Examples
The examples below run on the torchelastic/examples Docker image, built from the examples/Dockerfile.
Note
The $VERSION
(e.g. 0.2.0rc0
) variable is used throughout this page,
this should be substituted with the version of torchelastic you are using.
The examples below only work on torchelastic >0.2.0rc0
.
Prerequisite
(recommended) Instance with GPU(s)
export VERSION=<torchelastic version>
Note
PyTorch data loaders use shm
. The default docker shm-size
is not
large enough and will OOM when using multiple data loader workers.
You must pass --shm-size
to the docker run
command or set the
number of data loader workers to 0
(run on the same process)
by passing the appropriate option to the script (use the --help
flag
to see all script options).
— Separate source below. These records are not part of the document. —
(* ===== verification/NatParse.v ===== *)
(** * Packet parsing

    [parse] of [bpf/nat.c]: the Ethernet, IPv4 and TCP/UDP headers of a packet, read
    through bounds-checked packet pointers. *)
From S2P Require Import Prelude CLayout Checksum Vmlinux NatTypes Kernel.
#[local] Open Scope Z_scope.

Section parse.
Context `{BH : !BpfHelpers, CK : !Conntrack}.

(** Returns the C result (1 handled, 0 pass, -1 drop) and the filled [*o]. *)
Definition parse (o : l4off) : ST world (Z * l4off) :=
  let* eth_ok := within sizeof_ethhdr in
  if negb eth_ok then ret (0, o) else
  let* h_proto := pkt_load 2 eth_h_proto in
  if negb (h_proto =? bpf_htons ETH_P_IP) then ret (0, o) else
  let ip := sizeof_ethhdr in
  let* ip_ok := within (ip + sizeof_iphdr) in
  if negb ip_ok then ret (0, o) else
  let* proto := pkt_load 1 (ip + ip_protocol) in
  if negb (proto =? IPPROTO_TCP) && negb (proto =? IPPROTO_UDP) then ret (0, o) else
  let* frag_off := pkt_load 2 (ip + ip_frag_off) in
  let frag := bpf_ntohs frag_off in
  if negb (Z.land frag IP_OFFMASK =? 0) then ret (-1, o) else
  let* ihl_byte := pkt_load 1 (ip + ip_ihl) in
  let ihl := ihl_byte mod 2 ^ ip_ihl_bits * 4 in
  if ihl <? sizeof_iphdr then ret (0, o) else
  let l4 := ip + ihl in
  let* saddr := pkt_load 4 (ip + ip_saddr) in
  let* daddr := pkt_load 4 (ip + ip_daddr) in
  let* tot_len := pkt_load 2 (ip + ip_tot_len) in
  let o := mkL4off ETH_HLEN (ETH_HLEN + ihl) proto (l4_sport o) (l4_dport o)
                   saddr daddr (bpf_ntohs tot_len) in
  if proto =? IPPROTO_TCP then
    let* tcp_ok := within (l4 + sizeof_tcphdr) in
    if negb tcp_ok then ret (0, o) else
    let* source := pkt_load 2 (l4 + tcp_source) in
    let* dest := pkt_load 2 (l4 + tcp_dest) in
    ret (1, mkL4off (ip_off o) (l4_off o) proto source dest saddr daddr (l4_tot_len o))
  else
    let* udp_ok := within (l4 + sizeof_udphdr) in
    if negb udp_ok then ret (0, o) else
    let* source := pkt_load 2 (l4 + udp_source) in
    let* dest := pkt_load 2 (l4 + udp_dest) in
    ret (1, mkL4off (ip_off o) (l4_off o) proto source dest saddr daddr (l4_tot_len o)).

End parse.

(** ** What a handled packet looks like on the wire *)

Definition eth_type (d : list Z) : Z := be_val (slice 12 2 d).
Definition ip_header_len (d : list Z) : Z := load 1 14 d mod 16 * 4.
Definition ip_total_len (d : list Z) : Z := be_val (slice 16 2 d).
Definition ip_fragment_offset (d : list Z) : Z := be_val (slice 20 2 d) mod 8192.
Definition ip_proto (d : list Z) : Z := load 1 23 d.

Definition l4_header_len (proto : Z) : Z := if proto =? IPPROTO_TCP then 20 else 8.

(** An IPv4 header with a protocol the dataplane translates is accessible. *)
Definition ipv4_l4 (d : list Z) (h : Z) : Prop :=
  34 ≤ h ∧ eth_type d = 0x0800 ∧ (ip_proto d = IPPROTO_TCP ∨ ip_proto d = IPPROTO_UDP).

Definition later_fragment (d : list Z) (h : Z) : Prop :=
  ipv4_l4 d h ∧ ip_fragment_offset d ≠ 0.

Definition handled (d : list Z) (h : Z) : Prop :=
  ipv4_l4 d h ∧ ip_fragment_offset d = 0 ∧ 20 ≤ ip_header_len d ∧
  14 + ip_header_len d + l4_header_len (ip_proto d) ≤ h.

#[export] Instance ipv4_l4_dec d h : Decision (ipv4_l4 d h).
Proof. unfold ipv4_l4. apply _. Defined.

#[export] Instance later_fragment_dec d h : Decision (later_fragment d h).
Proof. unfold later_fragment. apply _. Defined.

#[export] Instance handled_dec d h : Decision (handled d h).
Proof. unfold handled. apply _. Defined.

(** What [parse] reports of it. *)
Definition headers (d : list Z) : l4off :=
  mkL4off 14 (14 + ip_header_len d) (ip_proto d)
          (load 2 (14 + ip_header_len d) d) (load 2 (16 + ip_header_len d) d)
          (load 4 26 d) (load 4 30 d) (ip_total_len d).

(** The offsets of the C structures are the ones of the wire format. *)
Lemma wire_offsets :
  sizeof_ethhdr = 14 ∧ sizeof_iphdr = 20 ∧ sizeof_tcphdr = 20 ∧ sizeof_udphdr = 8 ∧
  eth_h_proto = 12 ∧ ip_protocol = 9 ∧ ip_frag_off = 6 ∧ ip_ihl = 0 ∧ ip_ihl_bits = 4 ∧
  ip_saddr = 12 ∧ ip_daddr = 16 ∧ ip_tot_len = 2 ∧ tcp_source = 0 ∧ tcp_dest = 2 ∧
  udp_source = 0 ∧ udp_dest = 2.
Proof. done. Qed.

Lemma be_val_pair off d :
  bytes_ok d → 0 ≤ off → off + 2 ≤ zlen d → be_val (slice off 2 d) = bswap16 (load 2 off d).
Proof.
  intros Hd Ho Hl. unfold load.
  pose proof (zlen_slice off 2 d Ho ltac:(lia) Hl) as Hz.
  pose proof (bytes_ok_slice off 2 d Hd) as Hb.
  destruct (slice off 2 d) as [|a [|b [|? ?]]]; unfold zlen in Hz; simpl in Hz; try lia.
  apply Forall_cons_1 in Hb as [Ha Hb]. apply Forall_cons_1 in Hb as [Hb _].
  unfold byte_ok in *. unfold be_val, bswap16. simpl. Z.to_euclidean_division_equations. lia.
Qed.

Lemma ntohs_eq_const off d v :
  bytes_ok d → 0 ≤ off → off + 2 ≤ zlen d → 0 ≤ v < 65536 →
  load 2 off d = bpf_htons v ↔ be_val (slice off 2 d) = v.
Proof.
  intros Hd Ho Hl Hv. rewrite be_val_pair by done. unfold bpf_htons.
  pose proof (load_bound 2 off d Hd ltac:(lia)). split; intros H1.
  - rewrite H1. by apply bswap16_involutive.
  - rewrite <- H1. symmetry. by apply bswap16_involutive.
Qed.

Lemma land_offmask v : Z.land v IP_OFFMASK = v mod 8192.
Proof. unfold IP_OFFMASK. change 0x1fff with (Z.ones 13). by rewrite Z.land_ones. Qed.

Section parse_facts.
Context `{BH : !BpfHelpers, CK : !Conntrack}.

(** The packet of a run is made of bytes, and its linear part is a prefix. *)
Definition packet_ok (w : world) : Prop :=
  bytes_ok (w_data w) ∧ 0 ≤ skb_headlen (w_skb w) ≤ zlen (w_data w).

#[export] Instance packet_ok_dec w : Decision (packet_ok w).
Proof. unfold packet_ok. apply _. Defined.

Definition parse_result (w : world) (p : Z) (o : l4off) : Prop :=
  let d := w_data w in let h := skb_headlen (w_skb w) in
  (p = 1 ∧ handled d h ∧ o = headers d) ∨
  (p = -1 ∧ later_fragment d h ∧ o = l4off_zero) ∨
  (p = 0 ∧ ¬ handled d h ∧ ¬ later_fragment d h).

Ltac offsets :=
  cbv [sizeof_ethhdr sizeof_iphdr sizeof_tcphdr sizeof_udphdr eth_h_proto ip_protocol
       ip_frag_off ip_ihl ip_ihl_bits ip_saddr ip_daddr ip_tot_len tcp_source tcp_dest
       udp_source udp_dest ETH_HLEN].

Ltac parse_load := apply wp_bind, wp_pkt_load; [lia..|].
Ltac parse_within H := apply wp_bind, wp_within; wp_if H.
Ltac parse_pass := apply wp_ret; split; [done|right; right; split; [done|]].

Lemma wp_parse w :
  packet_ok w → wp (parse l4off_zero) (λ '(p, o) w', w' = w ∧ parse_result w p o) w.
Proof.
  intros [Hd Hh]. unfold parse, parse_result. offsets.
  set (d := w_data w) in *. set (h := skb_headlen (w_skb w)) in *.
  parse_within E1; fold h in E1.
  { parse_pass. unfold handled, later_fragment, ipv4_l4. lia. }
  parse_load. fold d.
  pose proof (ntohs_eq_const 12 d 0x800 Hd ltac:(lia) ltac:(lia) ltac:(lia)) as Het.
  fold (eth_type d) in Het. wp_if E2.
  { parse_pass. unfold handled, later_fragment, ipv4_l4. tauto. }
  apply Het in E2. parse_within E3; fold h in E3.
  { parse_pass. unfold handled, later_fragment, ipv4_l4. lia. }
  parse_load. fold d. change (load 1 (14 + 9) d) with (ip_proto d). wp_if E4.
  { parse_pass. unfold handled, later_fragment, ipv4_l4. tauto. }
  assert (ipv4_l4 d h) as Hip.
  { split_and!; [lia|done|]. apply andb_false_iff in E4 as [E4|E4]; bool_prop; tauto. }
  parse_load. fold d. change (14 + 6) with 20. rewrite land_offmask. unfold bpf_ntohs.
  rewrite <- be_val_pair by (done || lia). fold (ip_fragment_offset d). wp_if E5.
  { apply wp_ret. split; [done|]. right; left. done. }
  parse_load. fold d. change (load 1 (14 + 0) d mod 2 ^ 4 * 4) with (ip_header_len d).
  assert (0 ≤ ip_header_len d) by (unfold ip_header_len; Z.to_euclidean_division_equations; lia).
  wp_if E6.
  { parse_pass. unfold handled, later_fragment. lia. }
  do 3 parse_load. fold d. change (14 + 12) with 26. change (14 + 16) with 30.
  change (14 + 2) with 16. rewrite <- be_val_pair by (done || lia). fold (ip_total_len d).
  set (n := ip_header_len d) in *.
  assert (14 + n + 2 = 16 + n) as Hdst by lia.
  wp_if E7; parse_within E8; fold h in E8.
  1, 3: parse_pass; unfold handled, later_fragment, l4_header_len; fold n;
    destruct (Z.eqb_spec (ip_proto d) IPPROTO_TCP); done || lia.
  all: do 2 parse_load; fold d; apply wp_ret; split; [done|]; left; split; [done|].
  all: unfold handled, headers; fold n; rewrite Z.add_0_r, Hdst.
  all: split; [|done]; split_and!; [done..|]; unfold l4_header_len.
  - rewrite E7. simpl. lia.
  - destruct (Z.eqb_spec (ip_proto d) IPPROTO_TCP); [done|lia].
Qed.
End parse_facts.
(* ===== verification/NatArp.v ===== *)
(** * The ARP responder

    [handle_arp] of [bpf/nat.c]: requests for the virtual gateway are answered in
    place and bounced back out of the TAP they arrived on. *)
From S2P Require Import Prelude CLayout Checksum Vmlinux NatTypes Kernel NatParse NatState.
#[local] Open Scope Z_scope.

Section arp.
Context `{BH : !BpfHelpers, CK : !Conntrack}.

Definition handle_arp (cfg : global_config) : ST world Z :=
  let arp := sizeof_ethhdr in
  let* arp_ok := within (arp + sizeof_arphdr) in
  if negb arp_ok then ret TC_ACT_OK else
  let* ar_op := pkt_load 2 (arp + arp_ar_op) in
  let* ar_hrd := pkt_load 2 (arp + arp_ar_hrd) in
  let* ar_pro := pkt_load 2 (arp + arp_ar_pro) in
  if negb (ar_op =? bpf_htons ARPOP_REQUEST) || negb (ar_hrd =? bpf_htons ARPHRD_ETHER)
     || negb (ar_pro =? bpf_htons ETH_P_IP) then ret TC_ACT_OK else
  let a := arp + sizeof_arphdr in
  let* a_ok := within (a + sizeof_arp_eth_ipv4) in
  if negb a_ok then ret TC_ACT_OK else
  let* target := pkt_load 4 (a + arp_ar_tip) in
  if negb (target =? gc_gw_ip cfg) then ret TC_ACT_OK else
  let reply_op := bpf_htons ARPOP_REPLY in
  do* skb_store_bytes (ETH_HLEN + arp_ar_op) (le_bytes 2 reply_op) 0 in
  let arp_payload := ETH_HLEN + sizeof_arphdr in
  let* req_sha := skb_load_bytes (arp_payload + arp_ar_sha) ETH_ALEN in
  let* req_sip := skb_load_bytes (arp_payload + arp_ar_sip) 4 in
  do* skb_store_bytes (arp_payload + arp_ar_tha) req_sha 0 in
  do* skb_store_bytes (arp_payload + arp_ar_tip) req_sip 0 in
  do* skb_store_bytes (arp_payload + arp_ar_sha) (gc_gw_mac cfg) 0 in
  do* skb_store_bytes (arp_payload + arp_ar_sip) (le_bytes 4 (gc_gw_ip cfg)) 0 in
  do* skb_store_bytes eth_h_dest req_sha 0 in
  do* skb_store_bytes eth_h_source (gc_gw_mac cfg) 0 in
  let* ifindex := gets (λ w, skb_ifindex (w_skb w)) in
  redirect_to ifindex 0.

End arp.

(** ** What is answered, and with what *)

(** A complete Ethernet/IPv4 ARP request for the gateway address. *)
Definition gateway_query (cfg : global_config) (d : list Z) (h : Z) : Prop :=
  42 ≤ h ∧ be_val (slice 14 2 d) = 1 ∧ be_val (slice 16 2 d) = 0x0800 ∧
  be_val (slice 20 2 d) = 1 ∧ load 4 38 d = gc_gw_ip cfg.

#[export] Instance gateway_query_dec cfg d h : Decision (gateway_query cfg d h).
Proof. unfold gateway_query. apply _. Defined.

(** The reply: the gateway is at its MAC, sent to the requester. *)
Definition gateway_reply (cfg : global_config) (d : list Z) : list Z :=
  slice 22 6 d ++ gc_gw_mac cfg ++ slice 12 8 d ++ [0; 2] ++ gc_gw_mac cfg ++
  le_bytes 4 (gc_gw_ip cfg) ++ slice 22 6 d ++ slice 28 4 d ++ slice 42 (zlen d - 42) d.

Lemma arp_offsets :
  sizeof_ethhdr = 14 ∧ sizeof_arphdr = 8 ∧ sizeof_arp_eth_ipv4 = 20 ∧ arp_ar_hrd = 0 ∧
  arp_ar_pro = 2 ∧ arp_ar_op = 6 ∧ arp_ar_sha = 0 ∧ arp_ar_sip = 6 ∧ arp_ar_tha = 10 ∧
  arp_ar_tip = 16 ∧ eth_h_dest = 0 ∧ eth_h_source = 6.
Proof. done. Qed.

(** The frame in the pieces the stores touch. *)
Lemma arp_pieces d :
  42 ≤ zlen d →
  d = slice 0 6 d ++ slice 6 6 d ++ slice 12 8 d ++ slice 20 2 d ++ slice 22 6 d ++
      slice 28 4 d ++ slice 32 6 d ++ slice 38 4 d ++ slice 42 (zlen d - 42) d.
Proof.
  intros Hl. rewrite <- (slice_all d) at 1.
  replace (zlen d) with (6 + (6 + (8 + (2 + (6 + (4 + (6 + (4 + (zlen d - 42))))))))) at 1 by lia.
  do 8 rewrite slice_split by lia. done.
Qed.

(** The stores of [handle_arp], in program order, on the pieces. *)
Lemma arp_stores_pieces m ip a0 a1 a2 a3 a4 a5 a6 a7 a8 :
  zlen a0 = 6 → zlen a1 = 6 → zlen a2 = 8 → zlen a3 = 2 → zlen a4 = 6 → zlen a5 = 4 →
  zlen a6 = 6 → zlen a7 = 4 → zlen m = 6 → zlen ip = 4 →
  splice 6 m (splice 0 a4 (splice 28 ip (splice 22 m (splice 38 a5 (splice 32 a4
    (splice 20 [0; 2] (a0 ++ a1 ++ a2 ++ a3 ++ a4 ++ a5 ++ a6 ++ a7 ++ a8)))))))
  = a4 ++ m ++ a2 ++ [0; 2] ++ m ++ ip ++ a4 ++ a5 ++ a8.
Proof.
  intros. assert (zlen [0; 2] = 2) by done.
  repeat first [ rewrite splice_here by lia | rewrite splice_skip by lia ]. done.
Qed.

(** They build the reply. *)
Lemma arp_stores cfg d d1 :
  42 ≤ zlen d → zlen (gc_gw_mac cfg) = 6 → d1 = splice 20 [0; 2] d →
  splice 6 (gc_gw_mac cfg) (splice 0 (slice 22 6 d1) (splice 28 (le_bytes 4 (gc_gw_ip cfg))
    (splice 22 (gc_gw_mac cfg) (splice 38 (slice 28 4 d1) (splice 32 (slice 22 6 d1) d1)))))
  = gateway_reply cfg d.
Proof.
  intros Hl Hm ->. rewrite !(slice_splice_ne _ _ 20) by (change (zlen [0; 2]) with 2; lia).
  unfold gateway_reply.
  rewrite <- (arp_stores_pieces (gc_gw_mac cfg) (le_bytes 4 (gc_gw_ip cfg))
    (slice 0 6 d) (slice 6 6 d) (slice 12 8 d) (slice 20 2 d) (slice 22 6 d) (slice 28 4 d)
    (slice 32 6 d) (slice 38 4 d)) by (rewrite ?zlen_slice, ?zlen_le_bytes; lia).
  by rewrite <- arp_pieces.
Qed.

Section arp_facts.
Context `{BH : !BpfHelpers, CK : !Conntrack, BL : !BpfHelpersLaws}.

(** Stores whose result the code ignores. *)
Lemma wp_blind_store off bs fl (Q : Z → world → Prop) w :
  (∀ rc d, (StoresSucceed → 0 ≤ off → off + zlen bs ≤ zlen (w_data w) →
            d = splice off bs (w_data w)) → Q rc (set_data d w)) →
  wp (skb_store_bytes off bs fl) Q w.
Proof.
  intros HQ. apply wp_store. intros rc d E. apply HQ. intros Hs ??.
  rewrite store_bytes_ok in E by done. congruence.
Qed.

(** A query is answered and bounced, anything else is passed on untouched. *)
Definition arp_post (cfg : global_config) (w : world) (rc : Z) (w' : world) : Prop :=
  (gateway_query cfg (w_data w) (skb_headlen (w_skb w)) ∧
   rc = bpf_redirect (skb_ifindex (w_skb w)) 0 ∧
   ∃ d, w' = set_redirect (ToDevice (skb_ifindex (w_skb w)) 0) (set_data d w) ∧
        (StoresSucceed → zlen (gc_gw_mac cfg) = 6 → d = gateway_reply cfg (w_data w))) ∨
  (¬ gateway_query cfg (w_data w) (skb_headlen (w_skb w)) ∧ rc = TC_ACT_OK ∧ w' = w).

Lemma wp_handle_arp cfg w :
  packet_ok w → wp (handle_arp cfg) (arp_post cfg w) w.
Proof.
  intros [Hb Hh]. unfold handle_arp, arp_post.
  cbv [sizeof_ethhdr sizeof_arphdr sizeof_arp_eth_ipv4 arp_ar_hrd arp_ar_pro arp_ar_op arp_ar_sha
       arp_ar_sip arp_ar_tha arp_ar_tip eth_h_dest eth_h_source ETH_HLEN ETH_ALEN].
  set (h := skb_headlen (w_skb w)) in *. set (d := w_data w) in *.
  apply wp_bind, wp_within. wp_if E1; fold h in E1.
  { apply wp_ret. right. unfold gateway_query. split_and!; [lia|done|done]. }
  do 3 (apply wp_bind, wp_pkt_load; [lia..|]). fold d.
  change (14 + 6) with 20. change (14 + 0) with 14. change (14 + 2) with 16.
  pose proof (ntohs_eq_const 20 d ARPOP_REQUEST Hb ltac:(lia) ltac:(lia) ltac:(done)) as Hop.
  pose proof (ntohs_eq_const 14 d ARPHRD_ETHER Hb ltac:(lia) ltac:(lia) ltac:(done)) as Hhrd.
  pose proof (ntohs_eq_const 16 d ETH_P_IP Hb ltac:(lia) ltac:(lia) ltac:(done)) as Hpro.
  destruct (_ || _ || _) eqn:E2.
  { apply wp_ret. right. split_and!; [|done|done]. intros (_ & Q1 & Q2 & Q3 & _).
    apply Hop in Q3. apply Hhrd in Q1. apply Hpro in Q2. rewrite Q1, Q2, Q3 in E2.
    by rewrite !Z.eqb_refl in E2. }
  rewrite !orb_false_iff, !negb_false_iff, !Z.eqb_eq, Hop, Hhrd, Hpro in E2.
  destruct E2 as [[E2 E3] E4].
  apply wp_bind, wp_within. wp_if E5; fold h in E5.
  { apply wp_ret. right. unfold gateway_query. split_and!; [lia|done|done]. }
  apply wp_bind, wp_pkt_load; [lia..|]. fold d. change (14 + 8 + 16) with 38. wp_if E6.
  { apply wp_ret. right. split_and!; [|done|done]. by intros (_ & _ & _ & _ & ?). }
  apply wp_bind, wp_blind_store. intros rc1 d1 Hd1.
  apply wp_bind, wp_load_bytes. intros rs sha Hsha.
  apply wp_bind, wp_load_bytes. intros ri sip Hsip.
  apply wp_bind, wp_blind_store. intros rc2 d2 Hd2.
  apply wp_bind, wp_blind_store. intros rc3 d3 Hd3.
  apply wp_bind, wp_blind_store. intros rc4 d4 Hd4.
  apply wp_bind, wp_blind_store. intros rc5 d5 Hd5.
  apply wp_bind, wp_blind_store. intros rc6 d6 Hd6.
  apply wp_bind, wp_blind_store. intros rc7 d7 Hd7.
  unfold redirect_to. wp_steps. left. split; [done|]. split; [done|].
  exists d7. split; [reflexivity|]. intros Hs Hm.
  cbn [w_data w_skb set_data skb_data] in *. fold d in Hd1.
  assert (zlen (le_bytes 2 (bpf_htons ARPOP_REPLY)) = 2) as Hz2 by done.
  specialize (Hd1 Hs ltac:(lia) ltac:(lia)).
  assert (zlen d1 = zlen d) as Hz1 by (subst d1; apply zlen_splice; lia).
  rewrite load_bytes_spec in Hsha by lia. injection Hsha as _ <-.
  rewrite load_bytes_spec in Hsip by lia. injection Hsip as _ <-.
  repeat match goal with
  | E : StoresSucceed → _ → _ → ?x = splice _ _ ?y |- _ =>
      let Hz := fresh "Hz" in
      specialize (E Hs ltac:(lia) ltac:(rewrite ?zlen_slice, ?zlen_le_bytes; lia));
      assert (zlen x = zlen y) as Hz
        by (subst x; apply zlen_splice; rewrite ?zlen_slice, ?zlen_le_bytes; lia)
  end.
  rewrite Hd7, Hd6, Hd5, Hd4, Hd3, Hd2. apply arp_stores; [lia|done|done].
Qed.
End arp_facts.
(** C6: The ingress policy is enforced on published ports: a denied packet is dropped
    before a conntrack entry is made, and its bytes, the table and the redirect target
    stay as they were. *)
Theorem ingress_deny_enforced cfg w opts dn :
  packet_ok w → maps_ok (w_maps w) → global_config_map (w_maps w) !! 0 = Some cfg →
  handled (w_data w) (skb_headlen (w_skb w)) →
  no_reply (w_ct w) (flow_key (w_data w)) (ip_proto (w_data w)) opts →
  published w = Some dn → ingress_verdict cfg w = 0 →
  wp nat_uplink (λ rc w', rc = TC_ACT_SHOT ∧ w_data w' = w_data w ∧ w_ct w' = w_ct w ∧
    w_redirect w' = w_redirect w ∧
    bumped inc_drops (dv_vm_ip dn) (stats (w_maps w)) (stats (w_maps w')) ∧
    logged (denied_record (headers (w_data w)) (dv_vm_ip dn))
      (events (w_maps w)) (events (w_maps w'))) w.
Proof.
  intros Hw Hm Hc Hh Hr Hp Hv. eapply wp_mono; [by apply wp_nat_uplink|]. intros rc w' Hstep.
  tap_cases Hstep. match goal with H : uplink_handled_step _ _ _ _ |- _ => inversion H; subst end;
    try (exfalso; by eauto using reply_no_reply); simplify_eq; done.
Qed.

(** What the uplink has no business with: a packet that is not TCP or UDP over IPv4 with
    accessible headers, one that answers no guest's flow and is not for a published port,
    or one that answers a flow of an address that is no guest's. *)
Definition host_own (w : world) : Prop :=
  ¬ handled (w_data w) (skb_headlen (w_skb w)) ∨
  (∃ opts, no_reply (w_ct w) (flow_key (w_data w)) (ip_proto (w_data w)) opts ∧ published w = None) ∨
  (∃ ct, reply_of (w_ct w) (flow_key (w_data w)) (ip_proto (w_data w)) ct ∧
     vm_config (w_maps w) !! fst (guest_of ct) = None).

(** C12: The host's own traffic is left alone, unless it is a later fragment.  A packet on
    the uplink that is not a later fragment and that the dataplane has no business with
    (it is not TCP or UDP over IPv4, or it answers no guest's flow and is not for a
    published port, or it answers a flow of no configured guest) is passed to the host
    stack with the packet, the maps and the conntrack table exactly as they were.  A later
    fragment of a TCP or UDP packet is dropped as soon as the dataplane is configured,
    whoever it is for, with everything else as it was. *)
Theorem host_traffic_untouched w :
  packet_ok w → maps_ok (w_maps w) →
  (¬ later_fragment (w_data w) (skb_headlen (w_skb w)) → host_own w →
   nat_uplink w = Some (TC_ACT_OK, w)) ∧
  (later_fragment (w_data w) (skb_headlen (w_skb w)) →
   is_Some (global_config_map (w_maps w) !! 0) → nat_uplink w = Some (TC_ACT_SHOT, w)).
Proof.
  intros Hw Hm. pose proof (wp_nat_uplink w Hw Hm) as Hwp.
  apply wp_run in Hwp as (rc & w' & -> & Hstep). split.
  - intros Hf Ho. destruct Hstep as [|cfg| |cfg rc w' Hc Hh Hstep]; try done.
    destruct Ho as [?|[(opts & Hr & Hp)|(ct & Hr & Hv)]]; [done|..].
    + inversion Hstep; subst; try (exfalso; by eauto using reply_no_reply); simplify_eq; done.
    + inversion Hstep; subst; try (exfalso; by eauto using reply_no_reply); try done.
      all: match goal with H : reply_of _ _ _ ?c, H' : guest_of ?c = _ |- _ =>
        rewrite <- (reply_of_unique _ _ _ _ _ H Hr), H' in Hv | H : reply_of _ _ _ ?c, H' : context [guest_of ?c] |- _ =>
        rewrite <- (reply_of_unique _ _ _ _ _ H Hr) in Hv end; simpl in *; congruence.
  - intros Hf [cfg Hc]. inversion Hstep; subst; simplify_eq; try (exfalso; by eauto using handled_not_fragment).
    done.
Qed.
In the examples below we set --shm-size
.
Classy Vision
Classy Vision is an end-to-end framework for image and video classification built on PyTorch. It works out-of-the-box with torchelastic’s launcher.
Launch two trainers on a single node:
docker run --shm-size=2g torchelastic/examples:$VERSION
--with_etcd
--nnodes=1
--nproc_per_node=2
/workspace/classy_vision/classy_train.py
--config_file /workspace/classy_vision/configs/template_config.json
If you have an instance with GPUs, run a worker on each GPU:
docker run --shm-size=2g --gpus=all torchelastic/examples:$VERSION
--with_etcd
--nnodes=1
--nproc_per_node=$NUM_CUDA_DEVICES
/workspace/classy_vision/classy_train.py
--device=gpu
--config_file /workspace/classy_vision/configs/template_config.json
Imagenet
Note
an instance with at least one GPU is required for this example
Launch $NUM_CUDA_DEVICES
number of workers on a single node:
docker run --shm-size=2g --gpus=all torchelastic/examples:$VERSION
--with_etcd
--nnodes=1
--nproc_per_node=$NUM_CUDA_DEVICES
/workspace/examples/imagenet/main.py
--arch resnet18
--epochs 20
--batch-size 32
/workspace/data/tiny-imagenet-200
Multi-container
In this example we will launch multiple containers on a single node. Please follow the instructions in the multi-container example README.
Each container runs multiple workers. This demonstrates how a multi-node launch would work (each node runs a container occupying the whole node).
The high-level differences between a single-container vs multi-container launches are:
Specify
--nnodes=$MIN_NODE:$MAX_NODE
instead of--nnodes=1
.An etcd server must be setup before starting the worker containers.
Remove
--with_etcd
and specify--rdzv_backend
,--rdzv_endpoint
and--rdzv_id
.
For more information see elastic launch.
Multi-node
The multi-node, multi-worker case is similar to running multi-container, multi-worker. Simply run each container on a separate node, occupying the entire node. Alternatively, you can use our kubernetes elastic job controller to launch a multi-node job.
Warning
We recommend you setup a highly available etcd server when deploying multi-node jobs in production as this is the single point of failure for your jobs. Depending on your usecase you can either sidecar an etcd server with each job or setup a shared etcd server. If etcd does not meet your requirements you can implement your own rendezvous handler and use our APIs to create a custom launcher.